First, this tome was riddled with typos and inaccuracies.
Little things, like Madonna's "Material Girl" coming out in 1985 (it was released November 30, 1984), or that YSL introduced "his" Touche Eclat in 1992 when it's common knowledge that the brains behind the YSL line at that point, Terry de Gunzburg (who started her own By Terry line in 1998) was the person responsible for that particular item, were driving me crazy. Or citing L'Oreal as a department store line, or stating that Chanel introduced her quilted bag in 1957 – the bag is named the 2.55 for the month and year Coco created it, for God's sake.
Speaking of Chanel, by far the worst offense was the claim that Chanel introduced their lipsticks in the 1940s (p.121) and then on page 215 it's stated that Chanel introduced their lipstick line in 1975. Which date is correct? Trick question: neither! Chanel actually introduced their makeup line in 1924. (I also remember this because there was an amazing Chanel lipstick case from the '20s in Jean-Marie Martin-Hattemberg's Lips of Luxury book.) It's just odd because I checked the sources in the bibliography and they seem reputable, but perhaps they were wrong and Hernandez was unfortunately relying on their incorrect information. However, that doesn't explain the issues with what should be easy-to-find information, like the dates of the reign of Queen Elizabeth I. (She died in 1603 so maybe the numbers here were transposed?)
At least in a different timeline the starting date of the queen's reign is correct.

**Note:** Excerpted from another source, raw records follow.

Lemma diffValues_spec old new c : c ∈ diffValues old new ↔ change_spec old new c.
Proof.
  rewrite elem_of_diffValues. unfold change_spec, change_at. destruct c as [op p o u]; simpl.
  rewrite elem_of_union, !elem_of_dom. split.
  - intros [Hc Hd].
    destruct (old !! p) as [a|], (new !! p) as [b|]; [destruct (value_eqb a b) eqn:E|..];
      rewrite ?list_elem_of_singleton in Hc; try (by apply not_elem_of_nil in Hc);
      simplify_eq; try done.
    by destruct Hd as [[??]|[??]].
  - intros (-> & -> & Hm).
    destruct op, (old !! p) as [a|], (new !! p) as [b|]; try done; rewrite ?Hm;
      (split; [by rewrite list_elem_of_singleton|eauto]).
Qed.

Lemma bind_paths_sorted (old new : values) l :
  StronglySorted String.le l → NoDup l →
  StronglySorted String.le (ch_Path <$> (l ≫= change_at old new)) ∧
  NoDup (ch_Path <$> (l ≫= change_at old new)) ∧
  (∀ p, p ∈ ch_Path <$> (l ≫= change_at old new) → p ∈ l).
Proof.
  assert (∀ p, ch_Path <$> change_at old new p = [] ∨ ch_Path <$> change_at old new p = [p]) as Hone.
  { intros p. unfold change_at. destruct (old !! p), (new !! p); try case_match; auto. }
  induction l as [|p l IH]; intros Hs Hnd; simpl.
  { split_and!; [constructor|constructor|by intros ? ?%not_elem_of_nil]. }
  apply StronglySorted_inv in Hs as [Hs Hp]. apply NoDup_cons in Hnd as [Hn Hnd].
  destruct (IH Hs Hnd) as (IH1 & IH2 & IH3). rewrite fmap_app.
  destruct (Hone p) as [-> | ->]; simpl; split_and!; try done.
  - intros q Hq. right. auto.
  - constructor; [done|]. rewrite Forall_forall in Hp |- *. auto.
  - constructor; auto.
  - intros q [->|Hq]%elem_of_cons; [by left|right; auto].
Qed.

Lemma diffValues_sorted old new :
  StronglySorted String.le (ch_Path <$> diffValues old new) ∧
  NoDup (ch_Path <$> diffValues old new).
Proof.
  destruct (bind_paths_sorted old new (sort_strings (elements (dom old ∪ dom new))))
    as (? & ? & _); [apply sort_strings_sorted| |done].
  rewrite sort_strings_perm. apply NoDup_elements.
Qed.

(** Replaying a change list on a datastore. *)
Definition apply_change (vs : values) (c : Change) : values :=
  match ch_New c with Some v => <[ch_Path c := v]> vs | None => delete (ch_Path c) vs end.

Lemma apply_changes_lookup l : NoDup (ch_Path <$> l) → ∀ vs p,
  foldl apply_change vs l !! p =
    match list_find (λ c, ch_Path c = p) l with
    | Some (_, c) => ch_New c
    | None => vs !! p
    end.
Proof.
  induction l as [|c l IH]; intros Hnd vs p; simpl; [done|].
  apply NoDup_cons in Hnd as [Hc Hnd]. rewrite IH by done.
  case_decide as Hp.
  - subst p. destruct (list_find _ l) as [[i c']|] eqn:E.
    + apply list_find_Some in E as (Hi & Hp & _). exfalso. apply Hc.
      rewrite <- Hp. by eapply list_elem_of_fmap_2, list_elem_of_lookup_2.
    + unfold apply_change. destruct (ch_New c); by rewrite ?lookup_insert_eq, ?lookup_delete_eq.
  - destruct (list_find _ l) as [[i c']|]; simpl; [done|].
    unfold apply_change. destruct (ch_New c); by rewrite ?lookup_insert_ne, ?lookup_delete_ne.
Qed.

Lemma diff_replay old new p :
  map_Forall (λ _ v, plain v) old → map_Forall (λ _ v, plain v) new →
  foldl apply_change old (diffValues old new) !! p = new !! p.
Proof.
  intros Ho Hn. rewrite apply_changes_lookup by apply diffValues_sorted.
  destruct (list_find _ _) as [[i c]|] eqn:E.
  - apply list_find_Some in E as (Hi & Hp & _).
    apply list_elem_of_lookup_2, diffValues_spec in Hi as (_ & H & _). by rewrite H, Hp.
  - apply list_find_None in E. rewrite Forall_forall in E.
    destruct (old !! p) as [o|] eqn:Eo, (new !! p) as [u|] eqn:En; [|exfalso..|done].
    + destruct (value_eqb o u) eqn:Ev.
      { apply value_eqb_eq in Ev as ->; [done|by eapply Ho|by eapply Hn]. }
      exfalso. apply (E (mkChange OpUpdate p (Some o) (Some u))); [|done].
      apply diffValues_spec. by unfold change_spec; simpl; rewrite Eo, En.
    + apply (E (mkChange OpDelete p (Some o) None)); [|done].
      apply diffValues_spec. by unfold change_spec; simpl; rewrite Eo, En.
    + apply (E (mkChange OpCreate p None (Some u))); [|done].
      apply diffValues_spec. by unfold change_spec; simpl; rewrite Eo, En.
Qed.

(** *** Commit, Rollback, Restore and LoadStartup *)

(** The persistence step shared by Commit and Restore. *)
Definition persist (m : Memory) (ctx : context) (fs : FS) (fault : option io_fault) (next : values)
    : res unit * list FS :=
  if String.eqb (startupFile m) "" then (Ok tt, [fs])
  else Save ctx fs (startupFile m) (configOnly m next) fault.

(** What replacing datastores wholesale leaves in the memory; the change tracking
    is left open. *)
Record replaced (m : Memory) (r c s : values) (m' : Memory) : Prop := {
  rep_running : running m' = r;
  rep_candidate : candidate m' = c;
  rep_startup : startup m' = s;
  rep_file : startupFile m' = startupFile m;
  rep_validator : validator m' = validator m;
  rep_filter : stateFilter m' = stateFilter m;
}.

Definition validates (m : Memory) (ctx : context) (vs : values) : res unit :=
  match validator m with Some v => v ctx vs | None => Ok tt end.

Lemma Commit_cases m now ctx fs fault r m' fs' :
  Commit m now ctx fs fault = (r, m', fs') →
  (∃ e, r = Err e ∧ m' = m ∧
     (fs' = fs ∨ validates m ctx (candidate m) = Ok tt ∧
                 fs' = last_fs fs (persist m ctx fs fault (candidate m)).2)) ∨
  (r = Ok tt ∧ ctx = true ∧ validates m ctx (candidate m) = Ok tt ∧
   (persist m ctx fs fault (candidate m)).1 = Ok tt ∧
   fs' = last_fs fs (persist m ctx fs fault (candidate m)).2 ∧
   replaced m (candidate m) (candidate m) (candidate m) m').
Proof.
  unfold Commit, validates, persist. destruct ctx; simpl; [|intros [= <- <- <-]; left; eauto 6].
  rewrite !copyValues_id. destruct (match validator m with Some v => _ | None => _ end) as [[]|e].
  2:{ intros [= <- <- <-]; left; eauto 6. }
  destruct (if String.eqb _ _ then _ else _) as [[[]|e] trace] eqn:E; intros [= <- <- <-].
  - right. by split_and!.
  - left. eauto 8.
Qed.

Lemma Commit_failed_file m now ctx fs fault e m' fs' :
  Commit m now ctx fs fault = (Err e, m', fs') →
  fs_files fs' !! startupFile m = fs_files fs !! startupFile m ∨ Anon "sync directory" ∈ e.
Proof.
  unfold Commit. destruct (ctx_err ctx); [|intros [= <- <- <-]; by left].
  destruct (match validator m with Some v => _ | None => _ end); [|intros [= <- <- <-]; by left].
  destruct (String.eqb (startupFile m) ""); [done|].
  destruct (Save _ _ _ _ _) as [[[]|e'] tr] eqn:E; intros [= <- <- <-].
  apply Save_failed in E as [?| ->]; [by left|]. right. by apply list_elem_of_singleton.
Qed.

Lemma Rollback_cases m now ctx r m' :
  Rollback m now ctx = (r, m') →
  (r = Err [CtxCanceled] ∧ m' = m) ∨
  (r = Ok tt ∧ replaced m (running m) (running m) (startup m) m').
Proof.
  unfold Rollback. destruct ctx; simpl; intros [= <- <-]; [right|by left].
  rewrite copyValues_id. by split_and!.
Qed.

Lemma Restore_cases m now ctx fs fault vs r m' fs' :
  Restore m now ctx fs fault vs = (r, m', fs') →
  (∃ e, r = Err e ∧ m' = m) ∨
  (r = Ok tt ∧ ctx = true ∧ (persist m ctx fs fault vs).1 = Ok tt ∧
   fs' = last_fs fs (persist m ctx fs fault vs).2 ∧
   replaced m vs (candidate m) vs m').
Proof.
  unfold Restore, persist. destruct ctx; simpl; [|intros [= <- <- <-]; left; eauto].
  rewrite !copyValues_id.
  destruct (if String.eqb _ _ then _ else _) as [[[]|e] trace] eqn:E; intros [= <- <- <-].
  - right. by split_and!.
  - left. eauto.
Qed.
Lemma readEOM_roundtrip m rest :
  eom_safe m = true → (len m + 6 ≤ maxMessageSize)%Z →
  readEOM (m +:+ endOfMessage +:+ rest) = Ok (m, rest).
Proof.
  intros Hs Hmax. unfold readEOM.
  assert (∀ q p, m +:+ endOfMessage = p +:+ q → q ≠ "" →
    readEOM_from p (q +:+ rest) = Ok (m, rest)) as H.
  2:{ rewrite <- str_app_assoc. apply H; [done|]. by destruct m. }
  induction q as [|b q IH]; intros p E Hq; [done|]. simpl.
  assert (m +:+ endOfMessage = (p +:+ str1 b) +:+ q) as E' by (by rewrite str_app_assoc).
  assert (len (p +:+ str1 b) ≤ len m + 6)%Z as Hlen.
  { apply (f_equal String.length) in E'. rewrite !str_length_app in E'. unfold len.
    rewrite str_length_app. simpl in *. lia. }
  destruct (Z.ltb_spec maxMessageSize (len (p +:+ str1 b))); [lia|].
  destruct (decide (q = "")) as [->|Hne].
  - rewrite str_app_nil_r in E'. rewrite <- E', HasSuffix_app. simpl.
    rewrite str_length_app. simpl. rewrite Nat.add_sub, str_take_app. done.
  - rewrite (eom_safe_prefix m (p +:+ str1 b) q) by done. by apply IH.
Qed.

Lemma expectChunkStart_hash s : expectChunkStart (String LF (String hash s)) = Ok s.
Proof. done. Qed.

Lemma readChunked_roundtrip m rest :
  (len m ≤ maxMessageSize)%Z →
  readChunked (WriteMessage framingChunked m +:+ rest) = Ok (m, rest).
Proof.
  intros Hmax. unfold readChunked.
  set (s := WriteMessage framingChunked m +:+ rest).
  assert (∃ f, String.length s = S f) as [f Hf] by (subst s; simpl; eauto).
  rewrite Hf. subst s.
  assert (N.of_nat (String.length m) < 16 ^ 8)%N as Hn.
  { unfold len, maxMessageSize in Hmax. change (Z.shiftl 16 20) with 16777216%Z in Hmax.
    change (16 ^ 8)%N with 4294967296%N. lia. }
  set (h := FormatHex (N.of_nat (String.length m))).
  assert (WriteMessage framingChunked m +:+ rest =
    String LF (String hash (h +:+ str1 LF +:+ m +:+ String LF ("##" +:+ str1 LF +:+ rest)))) as ->.
  { unfold WriteMessage. rewrite !str_app_assoc. done. }
  cbn [readChunked_from]. rewrite expectChunkStart_hash. cbn [mbind res_bind].
  subst h. rewrite readChunkSize_header by done.
  destruct (Z.ltb_spec (maxMessageSize - len "") (Z.of_N (N.of_nat (String.length m)))) as [Hb|_].
  { unfold len in *. simpl in Hb. lia. }
  replace (Z.to_nat (Z.of_N (N.of_nat (String.length m)))) with (String.length m) by lia.
  rewrite ReadFull_app. by destruct f.
Qed.

(** ** Properties *)

(** A message a peer can send in a mode: within the size limit (which counts the
    delimiter in end-of-message framing) and, in that framing, free of the delimiter. *)
Definition sendable (mode : framingMode) (m : string) : Prop :=
  match mode with
  | framingEOM => eom_safe m = true ∧ (len m + 6 ≤ maxMessageSize)%Z
  | framingChunked => (len m ≤ maxMessageSize)%Z
  end.
Global Instance sendable_dec mode m : Decision (sendable mode m).
Proof. destruct mode; simpl; apply _. Defined.

(** The reading loop of a session: [n] messages in a row. *)
Fixpoint read_messages (mode : framingMode) (n : nat) (s : string) : res (list string * string) :=
  match n with
  | 0 => Ok ([], s)
  | S n =>
      '(m, s) ← ReadMessage mode s;
      '(ms, s) ← read_messages mode n s;
      Ok (m :: ms, s)
  end.

Lemma ReadMessage_WriteMessage mode m rest :
  sendable mode m → ReadMessage mode (WriteMessage mode m +:+ rest) = Ok (m, rest).
Proof.
  destruct mode; simpl; [|apply readChunked_roundtrip].
  intros [Hs Hm]. unfold ReadMessage. simpl. rewrite str_app_assoc. by apply readEOM_roundtrip.
Qed.

(** Framing round trip. Whatever messages are written one after the other in a
    framing mode, reading in that mode returns exactly those messages, in order, and
    leaves the bytes that follow them, for every message within the size limit and,
    in end-of-message framing, free of the delimiter. *)
Theorem framing_roundtrip mode ms rest :
  Forall (sendable mode) ms →
  read_messages mode (length ms) (foldr (λ m s, WriteMessage mode m +:+ s) rest ms) = Ok (ms, rest).
Proof.
  induction 1 as [|m ms Hm _ IH]; simpl; [done|].
  rewrite ReadMessage_WriteMessage by done. simpl. by rewrite IH.
Qed.

Lemma framing_roundtrip_witness :
  read_messages framingEOM 2 ("<hello/>]]>]]>" +:+ "<rpc/>]]>]]>" +:+ "<more")
    = Ok (["<hello/>"; "<rpc/>"], "<more") ∧
  read_messages framingChunked 2
    (WriteMessage framingChunked "<a>]]>]]></a>" +:+ WriteMessage framingChunked "" +:+ "tail")
    = Ok (["<a>]]>]]></a>"; ""], "tail").
Proof.
  split.
  - apply (framing_roundtrip framingEOM ["<hello/>"; "<rpc/>"] "<more"). by_decide.
  - apply (framing_roundtrip framingChunked ["<a>]]>]]></a>"; ""] "tail"). by_decide.
Defined.

(** The chunked reader accepts only the chunk grammar. The loop always terminates
    within the length of the stream, and a message it returns is the concatenation of
    the chunk data of a well-formed prefix of the stream, with the end-of-chunks marker,
    within the size limit; what is left over is exactly the rest of the stream. *)
Theorem chunked_reader_sound s :
  ∃ r, readChunked_from (S (String.length s)) "" s = Some r ∧ readChunked s = r ∧
    ∀ m rest, r = Ok (m, rest) →
      ∃ text, s = text +:+ rest ∧ chunks m text ∧ (len m ≤ maxMessageSize)%Z.
Proof.
  destruct (readChunked_fuel (S (String.length s)) "" s) as [r Hr]; [lia|].
  exists r. split_and!; [done|by unfold readChunked; rewrite Hr|].
  intros m rest ->. apply readChunked_sound in Hr as (body & text & -> & -> & Hc & Hm); [|done].
  exists text. done.
Qed.

(** The framing of the first message is recognised: the bytes of a chunked message
    are detected as chunked, those of an end-of-message document as end-of-message. *)
Lemma detect_framing mode m rest :
  (mode = framingEOM → HasPrefix m "<" = true) →
  detectFraming (WriteMessage mode m +:+ rest) = Ok mode.
Proof.
  destruct mode; intros H; [|done].
  specialize (H eq_refl). apply HasPrefix_spec in H as [t ->]. done.
Qed.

Also, why have all these timelines? I understand not every beauty milestone can fit onto one, but there were ones by decade and then a larger one in a completely different format towards the end of the book, and it just didn't make any sense. Which brings me to my second issue: visually the book was unappealing. I understand that it's not possible to get the rights to certain images, but there were some things that I think should be fairly simple to include, like a photo of Elizabeth Arden. You mean to tell me there was not a single photo of Arden that could have been used? And in its place was this rather sad sketch.
And who did these illustrations for each decade? They're college art student-quality at best and certainly don't capture the look of each decade.
Finally, the writing lacked any sort of clear personality or voice. It was just so…flat. Definitely not the kind of thing you'd expect from someone who was so inspired by vintage makeup that she started her own vintage-looking line. Makeup "facts" were presented in a bland, tedious fashion – how a makeup artist could make something like the history of cosmetics so lifeless is beyond me. Hernandez also concludes with a rather unfeminist perspective. She starts with some drivel about believing that "each woman possesses unique features that make her beautiful inside and out", which, insipid though it may be, isn't that bad. But then she immediately contradicts it by saying that the overarching goal of makeup application is to look attractive. At least, that was my takeaway. "The challenge is to recognize your best features and to create the most confident and attractive person you truly can be. It is true that when you look attractive, you feel good. It is uplifting when you look your best at all times, even for the simplest of tasks." Um, no. I can think of at least 5 instances where I look nowhere near what you'd call attractive and yet still feel okay about myself (running, for example.) And I don't always use makeup to look attractive, I use it as a creative outlet. A few weeks ago I wore that matte grey Smashbox lipstick I picked up in my spring haul. Sure I looked like a zombie but I didn't care – it was so much fun! I didn't give a flying fig that grey lipstick isn't flattering on me, and I will continue to buy shades that make me "unattractive" for the pure joy that using those colors gives me. None of that seemed to be addressed here, which was troublesome for me. Finally, "look your best at all times" is a sequence of words that has no business existing, like, ever. It is not "uplifting" for me to look my best when I'm at the supermarket or getting the mail. Sheesh.
Bottom line: If you're looking for a comprehensive history of cosmetics that is both accurate and a fascinating read, go with Lisa Eldridge's Face Paint and skip this one.
Has anyone else read Classic Beauty?